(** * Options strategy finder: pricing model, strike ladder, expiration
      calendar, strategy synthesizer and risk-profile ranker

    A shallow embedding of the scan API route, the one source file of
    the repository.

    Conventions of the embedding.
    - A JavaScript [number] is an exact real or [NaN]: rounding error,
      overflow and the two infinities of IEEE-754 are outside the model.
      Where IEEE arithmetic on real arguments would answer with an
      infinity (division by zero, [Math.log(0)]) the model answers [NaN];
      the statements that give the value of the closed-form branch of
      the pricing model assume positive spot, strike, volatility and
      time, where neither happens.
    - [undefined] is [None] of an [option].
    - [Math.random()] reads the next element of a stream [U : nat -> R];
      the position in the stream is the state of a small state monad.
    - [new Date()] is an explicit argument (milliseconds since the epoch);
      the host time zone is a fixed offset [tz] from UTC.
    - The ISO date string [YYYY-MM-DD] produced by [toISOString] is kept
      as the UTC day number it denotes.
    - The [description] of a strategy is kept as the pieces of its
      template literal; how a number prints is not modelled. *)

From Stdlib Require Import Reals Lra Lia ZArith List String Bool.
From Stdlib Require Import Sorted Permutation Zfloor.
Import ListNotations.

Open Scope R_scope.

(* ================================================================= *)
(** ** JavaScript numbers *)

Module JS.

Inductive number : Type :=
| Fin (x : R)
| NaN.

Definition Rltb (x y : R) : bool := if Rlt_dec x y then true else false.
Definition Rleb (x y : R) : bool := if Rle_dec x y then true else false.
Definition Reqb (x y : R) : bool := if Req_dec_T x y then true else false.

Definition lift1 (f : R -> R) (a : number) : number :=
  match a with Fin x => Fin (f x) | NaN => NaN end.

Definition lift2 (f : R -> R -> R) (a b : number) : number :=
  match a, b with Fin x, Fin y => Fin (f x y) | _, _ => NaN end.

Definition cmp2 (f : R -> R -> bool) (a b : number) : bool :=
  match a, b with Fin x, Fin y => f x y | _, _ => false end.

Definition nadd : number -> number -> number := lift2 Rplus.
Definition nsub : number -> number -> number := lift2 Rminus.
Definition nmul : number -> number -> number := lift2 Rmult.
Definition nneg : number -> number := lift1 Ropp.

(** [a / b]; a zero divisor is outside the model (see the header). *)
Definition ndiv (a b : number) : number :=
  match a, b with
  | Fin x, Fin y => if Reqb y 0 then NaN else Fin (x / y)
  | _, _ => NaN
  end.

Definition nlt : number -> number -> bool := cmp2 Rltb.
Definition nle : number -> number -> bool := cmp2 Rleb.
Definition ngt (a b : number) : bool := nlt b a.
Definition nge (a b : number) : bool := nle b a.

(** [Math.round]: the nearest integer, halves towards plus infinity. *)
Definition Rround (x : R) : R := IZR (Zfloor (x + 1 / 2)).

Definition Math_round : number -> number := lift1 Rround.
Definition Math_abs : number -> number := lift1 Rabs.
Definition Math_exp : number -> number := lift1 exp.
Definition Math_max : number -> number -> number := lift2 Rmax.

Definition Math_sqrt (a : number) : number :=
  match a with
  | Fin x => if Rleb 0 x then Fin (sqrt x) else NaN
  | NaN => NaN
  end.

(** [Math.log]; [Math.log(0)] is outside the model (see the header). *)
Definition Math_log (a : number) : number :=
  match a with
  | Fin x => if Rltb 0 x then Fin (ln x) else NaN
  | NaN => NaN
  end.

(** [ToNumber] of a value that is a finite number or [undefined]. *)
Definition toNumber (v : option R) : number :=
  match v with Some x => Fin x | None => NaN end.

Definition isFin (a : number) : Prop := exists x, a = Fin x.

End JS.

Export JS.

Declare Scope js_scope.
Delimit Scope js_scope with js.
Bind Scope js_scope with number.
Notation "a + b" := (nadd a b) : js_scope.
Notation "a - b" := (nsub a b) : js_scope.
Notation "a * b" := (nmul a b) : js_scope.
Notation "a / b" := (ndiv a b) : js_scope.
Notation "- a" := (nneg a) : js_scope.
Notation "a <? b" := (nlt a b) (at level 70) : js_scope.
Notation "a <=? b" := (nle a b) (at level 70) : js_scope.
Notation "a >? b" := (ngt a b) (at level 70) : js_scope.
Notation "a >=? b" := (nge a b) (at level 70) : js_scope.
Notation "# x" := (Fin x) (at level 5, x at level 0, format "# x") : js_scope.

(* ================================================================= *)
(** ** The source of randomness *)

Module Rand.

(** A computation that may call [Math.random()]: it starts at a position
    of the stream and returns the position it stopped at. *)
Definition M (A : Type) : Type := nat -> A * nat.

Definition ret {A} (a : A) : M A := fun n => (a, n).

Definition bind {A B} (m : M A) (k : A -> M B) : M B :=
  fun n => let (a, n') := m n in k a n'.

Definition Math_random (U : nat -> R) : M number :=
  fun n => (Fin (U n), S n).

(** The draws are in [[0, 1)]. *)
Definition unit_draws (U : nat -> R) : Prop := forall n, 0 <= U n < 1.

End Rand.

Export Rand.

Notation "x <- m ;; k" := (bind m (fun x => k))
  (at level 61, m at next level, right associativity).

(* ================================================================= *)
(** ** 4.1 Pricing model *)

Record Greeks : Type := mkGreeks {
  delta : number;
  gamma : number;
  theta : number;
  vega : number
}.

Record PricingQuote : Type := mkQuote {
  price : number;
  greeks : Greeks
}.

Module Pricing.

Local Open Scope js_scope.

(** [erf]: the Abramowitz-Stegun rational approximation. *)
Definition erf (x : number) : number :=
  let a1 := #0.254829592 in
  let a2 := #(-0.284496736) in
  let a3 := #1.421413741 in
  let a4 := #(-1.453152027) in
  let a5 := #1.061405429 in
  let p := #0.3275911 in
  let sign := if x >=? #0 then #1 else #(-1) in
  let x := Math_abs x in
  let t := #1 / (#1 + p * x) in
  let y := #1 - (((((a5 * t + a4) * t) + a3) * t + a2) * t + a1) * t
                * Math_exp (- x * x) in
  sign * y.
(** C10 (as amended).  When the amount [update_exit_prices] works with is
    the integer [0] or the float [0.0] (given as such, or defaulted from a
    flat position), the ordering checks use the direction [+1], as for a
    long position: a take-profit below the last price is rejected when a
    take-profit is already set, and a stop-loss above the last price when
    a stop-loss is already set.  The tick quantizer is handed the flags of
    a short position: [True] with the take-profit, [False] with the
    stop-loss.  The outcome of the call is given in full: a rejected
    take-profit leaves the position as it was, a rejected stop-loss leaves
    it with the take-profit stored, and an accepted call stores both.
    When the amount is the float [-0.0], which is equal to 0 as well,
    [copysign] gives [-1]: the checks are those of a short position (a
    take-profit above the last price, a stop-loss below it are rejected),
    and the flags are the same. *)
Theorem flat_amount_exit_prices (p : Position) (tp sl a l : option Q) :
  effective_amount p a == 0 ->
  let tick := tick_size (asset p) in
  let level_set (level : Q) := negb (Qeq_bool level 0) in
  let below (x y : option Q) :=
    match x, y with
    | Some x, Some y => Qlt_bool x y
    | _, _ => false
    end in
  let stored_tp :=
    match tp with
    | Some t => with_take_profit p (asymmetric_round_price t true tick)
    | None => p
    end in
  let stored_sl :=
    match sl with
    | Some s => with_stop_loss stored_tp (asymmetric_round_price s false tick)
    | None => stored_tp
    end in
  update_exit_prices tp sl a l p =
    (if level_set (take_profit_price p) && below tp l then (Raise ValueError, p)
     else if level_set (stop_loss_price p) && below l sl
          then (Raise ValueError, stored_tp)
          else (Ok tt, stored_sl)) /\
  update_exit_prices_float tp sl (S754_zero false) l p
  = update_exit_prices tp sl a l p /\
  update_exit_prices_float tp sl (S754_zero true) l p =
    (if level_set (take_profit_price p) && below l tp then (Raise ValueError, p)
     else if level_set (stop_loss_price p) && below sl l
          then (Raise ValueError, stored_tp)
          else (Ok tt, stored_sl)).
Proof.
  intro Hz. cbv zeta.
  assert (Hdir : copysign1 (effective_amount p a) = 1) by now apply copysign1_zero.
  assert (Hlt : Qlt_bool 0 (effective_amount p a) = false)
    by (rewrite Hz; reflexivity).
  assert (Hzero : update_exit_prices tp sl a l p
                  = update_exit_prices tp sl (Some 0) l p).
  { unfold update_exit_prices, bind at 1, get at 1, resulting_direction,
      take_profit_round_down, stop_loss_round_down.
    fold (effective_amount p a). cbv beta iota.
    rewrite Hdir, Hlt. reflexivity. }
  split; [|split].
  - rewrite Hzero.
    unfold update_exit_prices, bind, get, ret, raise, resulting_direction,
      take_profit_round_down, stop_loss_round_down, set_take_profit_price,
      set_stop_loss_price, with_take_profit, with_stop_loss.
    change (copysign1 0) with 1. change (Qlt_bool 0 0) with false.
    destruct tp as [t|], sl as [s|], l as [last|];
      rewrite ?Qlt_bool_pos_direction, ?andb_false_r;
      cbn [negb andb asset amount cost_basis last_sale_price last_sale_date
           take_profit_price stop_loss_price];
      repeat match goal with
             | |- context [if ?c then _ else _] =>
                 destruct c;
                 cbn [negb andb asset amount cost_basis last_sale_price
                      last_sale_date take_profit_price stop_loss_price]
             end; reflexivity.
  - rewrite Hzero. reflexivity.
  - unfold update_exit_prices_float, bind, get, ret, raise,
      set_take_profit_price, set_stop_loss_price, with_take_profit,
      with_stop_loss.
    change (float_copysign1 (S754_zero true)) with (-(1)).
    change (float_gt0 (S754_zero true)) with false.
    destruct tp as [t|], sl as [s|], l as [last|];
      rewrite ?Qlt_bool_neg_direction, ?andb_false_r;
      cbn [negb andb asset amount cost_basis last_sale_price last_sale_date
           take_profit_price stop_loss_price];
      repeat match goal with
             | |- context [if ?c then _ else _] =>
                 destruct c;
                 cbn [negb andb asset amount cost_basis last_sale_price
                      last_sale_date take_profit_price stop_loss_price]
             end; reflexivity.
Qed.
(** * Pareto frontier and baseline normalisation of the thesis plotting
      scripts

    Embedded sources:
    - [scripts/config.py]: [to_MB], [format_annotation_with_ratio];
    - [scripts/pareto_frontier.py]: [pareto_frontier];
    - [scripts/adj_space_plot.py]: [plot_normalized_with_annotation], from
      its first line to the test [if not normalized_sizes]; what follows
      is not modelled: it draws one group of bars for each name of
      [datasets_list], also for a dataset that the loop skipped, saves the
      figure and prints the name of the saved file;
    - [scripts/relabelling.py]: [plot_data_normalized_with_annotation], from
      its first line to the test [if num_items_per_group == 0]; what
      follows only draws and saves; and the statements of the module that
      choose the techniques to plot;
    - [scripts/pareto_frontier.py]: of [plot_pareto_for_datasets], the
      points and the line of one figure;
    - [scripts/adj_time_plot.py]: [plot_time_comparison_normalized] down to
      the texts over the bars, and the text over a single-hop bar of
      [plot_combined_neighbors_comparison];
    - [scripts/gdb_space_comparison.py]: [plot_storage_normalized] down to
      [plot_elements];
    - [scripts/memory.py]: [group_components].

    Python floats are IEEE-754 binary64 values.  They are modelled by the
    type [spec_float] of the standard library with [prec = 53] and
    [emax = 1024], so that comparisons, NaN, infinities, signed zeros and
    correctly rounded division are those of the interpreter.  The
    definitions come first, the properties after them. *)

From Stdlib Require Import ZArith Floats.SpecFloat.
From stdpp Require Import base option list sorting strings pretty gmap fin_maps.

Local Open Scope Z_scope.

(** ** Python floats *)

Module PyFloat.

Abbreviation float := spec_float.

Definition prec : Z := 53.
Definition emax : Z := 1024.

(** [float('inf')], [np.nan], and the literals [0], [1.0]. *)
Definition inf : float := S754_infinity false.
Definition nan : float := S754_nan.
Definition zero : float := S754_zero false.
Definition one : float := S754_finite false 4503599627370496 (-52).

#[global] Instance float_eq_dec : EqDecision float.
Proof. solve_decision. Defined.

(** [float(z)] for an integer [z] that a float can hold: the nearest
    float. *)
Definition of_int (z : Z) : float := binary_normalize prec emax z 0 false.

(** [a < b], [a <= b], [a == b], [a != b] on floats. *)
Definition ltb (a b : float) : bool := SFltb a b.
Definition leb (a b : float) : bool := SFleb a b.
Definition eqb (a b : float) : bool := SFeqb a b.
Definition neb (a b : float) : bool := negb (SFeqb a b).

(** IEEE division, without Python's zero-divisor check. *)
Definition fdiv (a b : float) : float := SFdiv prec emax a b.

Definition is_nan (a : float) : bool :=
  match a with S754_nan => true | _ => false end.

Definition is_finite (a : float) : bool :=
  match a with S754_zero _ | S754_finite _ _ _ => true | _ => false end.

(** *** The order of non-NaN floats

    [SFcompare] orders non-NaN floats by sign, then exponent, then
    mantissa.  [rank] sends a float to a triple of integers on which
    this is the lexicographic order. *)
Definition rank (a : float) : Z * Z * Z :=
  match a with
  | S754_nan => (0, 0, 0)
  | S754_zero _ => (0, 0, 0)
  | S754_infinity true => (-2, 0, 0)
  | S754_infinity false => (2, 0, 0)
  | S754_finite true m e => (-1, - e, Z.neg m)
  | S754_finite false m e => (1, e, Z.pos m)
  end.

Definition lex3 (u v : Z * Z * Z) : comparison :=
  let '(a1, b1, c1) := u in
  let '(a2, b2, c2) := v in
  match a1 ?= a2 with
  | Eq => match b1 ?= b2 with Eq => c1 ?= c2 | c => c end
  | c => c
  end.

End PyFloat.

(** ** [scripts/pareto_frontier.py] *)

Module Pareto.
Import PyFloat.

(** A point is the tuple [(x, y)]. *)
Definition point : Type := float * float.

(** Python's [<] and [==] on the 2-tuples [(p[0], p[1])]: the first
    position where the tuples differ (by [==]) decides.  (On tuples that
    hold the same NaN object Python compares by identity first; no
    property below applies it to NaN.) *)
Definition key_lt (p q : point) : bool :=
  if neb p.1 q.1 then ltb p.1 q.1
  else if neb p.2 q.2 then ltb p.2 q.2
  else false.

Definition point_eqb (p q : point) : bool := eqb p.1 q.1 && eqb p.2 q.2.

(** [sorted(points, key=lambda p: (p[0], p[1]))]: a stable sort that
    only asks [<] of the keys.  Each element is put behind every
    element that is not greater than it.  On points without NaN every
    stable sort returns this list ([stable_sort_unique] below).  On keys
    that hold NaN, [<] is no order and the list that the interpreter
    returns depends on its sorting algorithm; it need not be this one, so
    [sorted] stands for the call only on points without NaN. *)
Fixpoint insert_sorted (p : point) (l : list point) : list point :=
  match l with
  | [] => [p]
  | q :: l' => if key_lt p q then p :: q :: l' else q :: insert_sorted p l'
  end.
_ _ _ _ _ _ _
#### TASK ITEM:
Could you return exactly the stretch of the data above that starts at the line with "position where the" and ends at the line with "(** [sorted(points, key=lambda", both lines included?

#### REPLY TO THE TASK:
    position where the tuples differ (by [==]) decides.  (On tuples that
    hold the same NaN object Python compares by identity first; no
    property below applies it to NaN.) *)
Definition key_lt (p q : point) : bool :=
  if neb p.1 q.1 then ltb p.1 q.1
  else if neb p.2 q.2 then ltb p.2 q.2
  else false.

Definition point_eqb (p q : point) : bool := eqb p.1 q.1 && eqb p.2 q.2.

(** [sorted(points, key=lambda p: (p[0], p[1]))]: a stable sort that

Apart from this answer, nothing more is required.